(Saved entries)
(* ===== verification/Bulkhead.v ===== *)
(** The bulkhead of [src/resilience/bulkhead.py]: a bounded number of calls in
    flight per origin and a bounded FIFO queue of waiters in front of it.

    [acquire] is the one coroutine that suspends, on a future of its own. It is
    split at that suspension: [Bulkhead_acquire_enter] runs to the [await],
    [Bulkhead_acquire_resume] runs from it, and in between any other task may
    run. A future is named by the index of the task that awaits it, so the
    deque of waiters is a list of indices and the tasks are the shared store. *)

From Stdlib Require Import ZArith Lia.
From stdpp Require Import base numbers option strings gmap list.
From S2P Require Import Prelude.

(** * Configuration and errors (src/resilience/base.py) *)

Record BulkheadConfig := MkBulkheadConfig {
  bc_limit : Z;
  bc_max_queue : Z;
  bc_acquire_timeout : Z;
  bc_execution_timeout : option Z
}.

Definition BulkheadConfig_post_init (c : BulkheadConfig) : result string BulkheadConfig :=
  guard? negb (bc_limit c <? 1) else "limit must be at least 1."%string in
  guard? negb (bc_max_queue c <? 0) else "max_queue must not be negative."%string in
  guard? negb (bc_acquire_timeout c <? 0) else "acquire_timeout must not be negative."%string in
  guard? match bc_execution_timeout c with Some t => negb (t <=? 0) | None => true end
    else "execution_timeout must be positive, or None."%string in
  Ok c.

Inductive BulkheadRejection := QUEUE_FULL | ACQUIRE_TIMEOUT | NO_BUDGET.

Record BulkheadFullError := MkBulkheadFullError {
  bfe_reason : BulkheadRejection;
  bfe_limit : Z;
  bfe_queued : Z;
  bfe_waited : Z;
  bfe_retry_after : Z
}.

(** * State *)

(** [Bulkhead]'s mutable attributes; [bh_waiters] is the deque, head first. *)
Record Bulkhead := MkBulkhead {
  bh_in_flight : Z;
  bh_waiters : list nat;
  bh_rejected : Z
}.

(** An [asyncio.Future[None]]. *)
Inductive Future := Pending | ResultSet | ExceptionSet (e : BulkheadFullError) | Cancelled.

(** Why a suspended task is being woken other than by its future: the
    [asyncio.timeout] it armed, or a cancellation from outside (the caller's, or
    an enclosing deadline's). *)
Inductive Interrupt := TimedOut | CancelRequested.

Inductive AcquireError := FullError (e : BulkheadFullError) | CancelledError.

(** A caller of [acquire], from the call to the end of the slot's life. *)
Inductive AcquireTask :=
| Waiting (f : Future) (armed : bool) (started : Z) (interrupt : option Interrupt)
| Holding
| Released
| Raised (e : AcquireError).

Record BulkheadWorld := MkBulkheadWorld {
  bw_bulkhead : Bulkhead;
  bw_tasks : list AcquireTask
}.

Record BulkheadStats := MkBulkheadStats {
  bs_limit : Z; bs_in_flight : Z; bs_queued : Z; bs_rejected : Z
}.

Section Bulkhead.
Context (config : BulkheadConfig).

Definition Bulkhead_init : Bulkhead := MkBulkhead 0 [] 0.

Definition Bulkhead_queued (b : Bulkhead) : Z := Z.of_nat (length (bh_waiters b)).

Definition Bulkhead_stats (b : Bulkhead) : BulkheadStats :=
  MkBulkheadStats (bc_limit config) (bh_in_flight b) (Bulkhead_queued b) (bh_rejected b).

Definition Bulkhead__error (reason : BulkheadRejection) (waited : Z) (b : Bulkhead) : BulkheadFullError :=
  MkBulkheadFullError reason (bc_limit config) (Bulkhead_queued b) waited (bc_acquire_timeout config).

(** [_reject] counts the refusal and raises; the error is built afterwards. *)
Definition Bulkhead__reject (reason : BulkheadRejection) (waited : Z) (b : Bulkhead)
  : BulkheadFullError * Bulkhead :=
  let b := MkBulkhead (bh_in_flight b) (bh_waiters b) (bh_rejected b + 1) in
  (Bulkhead__error reason waited b, b).

(** [_wait_budget]: [None] is a spent deadline (the caller is refused),
    [Some None] leaves the wait to the enclosing scope, [Some (Some t)] arms a
    timer. [remaining] is the enclosing deadline's reading, if there is one. *)
Definition Bulkhead__wait_budget (remaining : option Z) : option (option Z) :=
  match remaining with
  | None => Some (Some (bc_acquire_timeout config))
  | Some r =>
      if r <=? 0 then None
      else if r <=? bc_acquire_timeout config then Some None
      else Some (Some (bc_acquire_timeout config))
  end.

(** [_discard]: [deque.remove] of the first occurrence, absent is fine. *)
Definition Bulkhead__discard (i : nat) (b : Bulkhead) : Bulkhead :=
  MkBulkhead (bh_in_flight b) (list_remove_first i (bh_waiters b)) (bh_rejected b).

Definition _was_handed_a_slot (f : Future) : bool :=
  match f with ResultSet => true | _ => false end.

Definition Future_done (f : Future) : bool := match f with Pending => false | _ => true end.

(** Complete the future of task [i], which is awaiting it. *)
Definition set_future (i : nat) (f : Future) (ts : list AcquireTask) : list AcquireTask :=
  match ts !! i with
  | Some (Waiting _ armed started interrupt) => <[i := Waiting f armed started interrupt]> ts
  | _ => ts
  end.

Definition future_of (i : nat) (ts : list AcquireTask) : Future :=
  match ts !! i with Some (Waiting f _ _ _) => f | _ => Cancelled end.

(** The [while self._waiters] loop of [_release]: the waiters left and, when a
    live one was found, the one that was served. *)
Fixpoint release_loop (ws : list nat) (ts : list AcquireTask) : list nat * option nat :=
  match ws with
  | [] => ([], None)
  | i :: ws' => if Future_done (future_of i ts) then release_loop ws' ts else (ws', Some i)
  end.

Definition Bulkhead__release (w : BulkheadWorld) : BulkheadWorld :=
  let b := bw_bulkhead w in
  match release_loop (bh_waiters b) (bw_tasks w) with
  | (ws, Some i) => MkBulkheadWorld (MkBulkhead (bh_in_flight b) ws (bh_rejected b)) (set_future i ResultSet (bw_tasks w))
  | (ws, None) => MkBulkheadWorld (MkBulkhead (Z.max 0 (bh_in_flight b - 1)) ws (bh_rejected b)) (bw_tasks w)
  end.

(** [acquire] up to its [await], as a new task. *)
Definition Bulkhead_acquire_enter (remaining : option Z) (now : Z) (w : BulkheadWorld) : BulkheadWorld :=
  let b := bw_bulkhead w in
  let ts := bw_tasks w in
  if (bh_in_flight b <? bc_limit config) && bool_decide (bh_waiters b = []) then
    MkBulkheadWorld (MkBulkhead (bh_in_flight b + 1) (bh_waiters b) (bh_rejected b)) (ts ++ [Holding])
  else if bc_max_queue config <=? Bulkhead_queued b then
    let '(e, b) := Bulkhead__reject QUEUE_FULL 0 b in
    MkBulkheadWorld b (ts ++ [Raised (FullError e)])
  else
    match Bulkhead__wait_budget remaining with
    | None =>
        let '(e, b) := Bulkhead__reject NO_BUDGET 0 b in
        MkBulkheadWorld b (ts ++ [Raised (FullError e)])
    | Some timeout =>
        MkBulkheadWorld
          (MkBulkhead (bh_in_flight b) (bh_waiters b ++ [length ts]) (bh_rejected b))
          (ts ++ [Waiting Pending (bool_decide (is_Some timeout)) now None])
    end.

(** The timer of task [i] fires, or somebody cancels it. The awaited future is
    cancelled if it is still pending; an outside cancellation is what the task
    sees when both have happened. *)
Definition Task_interrupt (i : nat) (kind : Interrupt) (w : BulkheadWorld) : BulkheadWorld :=
  match bw_tasks w !! i with
  | Some (Waiting f armed started interrupt) =>
      match kind, armed with
      | TimedOut, false => w
      | _, _ =>
          let f := if Future_done f then f else Cancelled in
          let seen := match kind, interrupt with
                      | TimedOut, None => TimedOut
                      | TimedOut, Some k => k
                      | CancelRequested, _ => CancelRequested
                      end in
          MkBulkheadWorld (bw_bulkhead w) (<[i := Waiting f armed started (Some seen)]> (bw_tasks w))
      end
  | _ => w
  end.

(** [acquire] from its [await] on, once the event loop resumes task [i]; [now]
    is the reading of the timeout branch. *)
Definition Bulkhead_acquire_resume (i : nat) (now : Z) (w : BulkheadWorld) : BulkheadWorld :=
  match bw_tasks w !! i with
  | Some (Waiting f _ started interrupt) =>
      if negb (Future_done f) then w
      else
        let finish (t : AcquireTask) (w : BulkheadWorld) :=
          MkBulkheadWorld (Bulkhead__discard i (bw_bulkhead w)) (<[i := t]> (bw_tasks w)) in
        match interrupt with
        | None =>
            match f with
            | ResultSet => finish Holding w
            | ExceptionSet e => finish (Raised (FullError e)) w
            | _ => finish (Raised CancelledError) w
            end
        | Some TimedOut =>
            if _was_handed_a_slot f then finish Holding w
            else
              let '(e, b) := Bulkhead__reject ACQUIRE_TIMEOUT (now - started) (bw_bulkhead w) in
              finish (Raised (FullError e)) (MkBulkheadWorld b (bw_tasks w))
        | Some CancelRequested =>
            let w := if _was_handed_a_slot f then Bulkhead__release w else w in
            finish (Raised CancelledError) w
        end
  | _ => w
  end.

(** [BulkheadSlot.release] of the slot task [i] got: idempotent. *)
Definition BulkheadSlot_release (i : nat) (w : BulkheadWorld) : BulkheadWorld :=
  match bw_tasks w !! i with
  | Some Holding => Bulkhead__release (MkBulkheadWorld (bw_bulkhead w) (<[i := Released]> (bw_tasks w)))
  | _ => w
  end.

(** [reset]: every waiter not done yet is failed, in order. *)
Fixpoint reset_loop (ws : list nat) (in_flight rejected : Z) (ts : list AcquireTask) : list AcquireTask :=
  match ws with
  | [] => ts
  | i :: ws' =>
      let ts := if Future_done (future_of i ts) then ts
                else set_future i (ExceptionSet (Bulkhead__error QUEUE_FULL 0 (MkBulkhead in_flight ws' rejected))) ts in
      reset_loop ws' in_flight rejected ts
  end.

Definition Bulkhead_reset (w : BulkheadWorld) : BulkheadWorld :=
  let b := bw_bulkhead w in
  MkBulkheadWorld (MkBulkhead 0 [] 0) (reset_loop (bh_waiters b) (bh_in_flight b) (bh_rejected b) (bw_tasks w)).

Inductive BulkheadOp :=
| OpEnter (remaining : option Z) (now : Z)
| OpInterrupt (i : nat) (kind : Interrupt)
| OpResume (i : nat) (now : Z)
| OpReleaseSlot (i : nat)
| OpBulkheadReset.

Definition bulkhead_exec (op : BulkheadOp) (w : BulkheadWorld) : BulkheadWorld :=
  match op with
  | OpEnter remaining now => Bulkhead_acquire_enter remaining now w
  | OpInterrupt i kind => Task_interrupt i kind w
  | OpResume i now => Bulkhead_acquire_resume i now w
  | OpReleaseSlot i => BulkheadSlot_release i w
  | OpBulkheadReset => Bulkhead_reset w
  end.

Definition bulkhead_run (ops : list BulkheadOp) (w : BulkheadWorld) : BulkheadWorld :=
  fold_left (fun w op => bulkhead_exec op w) ops w.

Definition bulkhead_world_init : BulkheadWorld := MkBulkheadWorld Bulkhead_init [].

End Bulkhead.

(** * [BulkheadRegistry] *)

Abbreviation BulkheadRegistry := (gmap string Bulkhead).

Definition BulkheadRegistry_get (origin : string) (r : BulkheadRegistry) : Bulkhead * BulkheadRegistry :=
  match r !! origin with
  | Some b => (b, r)
  | None => (Bulkhead_init, <[origin := Bulkhead_init]> r)
  end.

■ Try it:
Copy out the data above word for word, starting at its first line and ending with the line that contains "flight per origin".

■ Solution for this exercise:
(* ===== verification/Bulkhead.v ===== *)
(** The bulkhead of [src/resilience/bulkhead.py]: a bounded number of calls in
    flight per origin and a bounded FIFO queue of waiters in front of it.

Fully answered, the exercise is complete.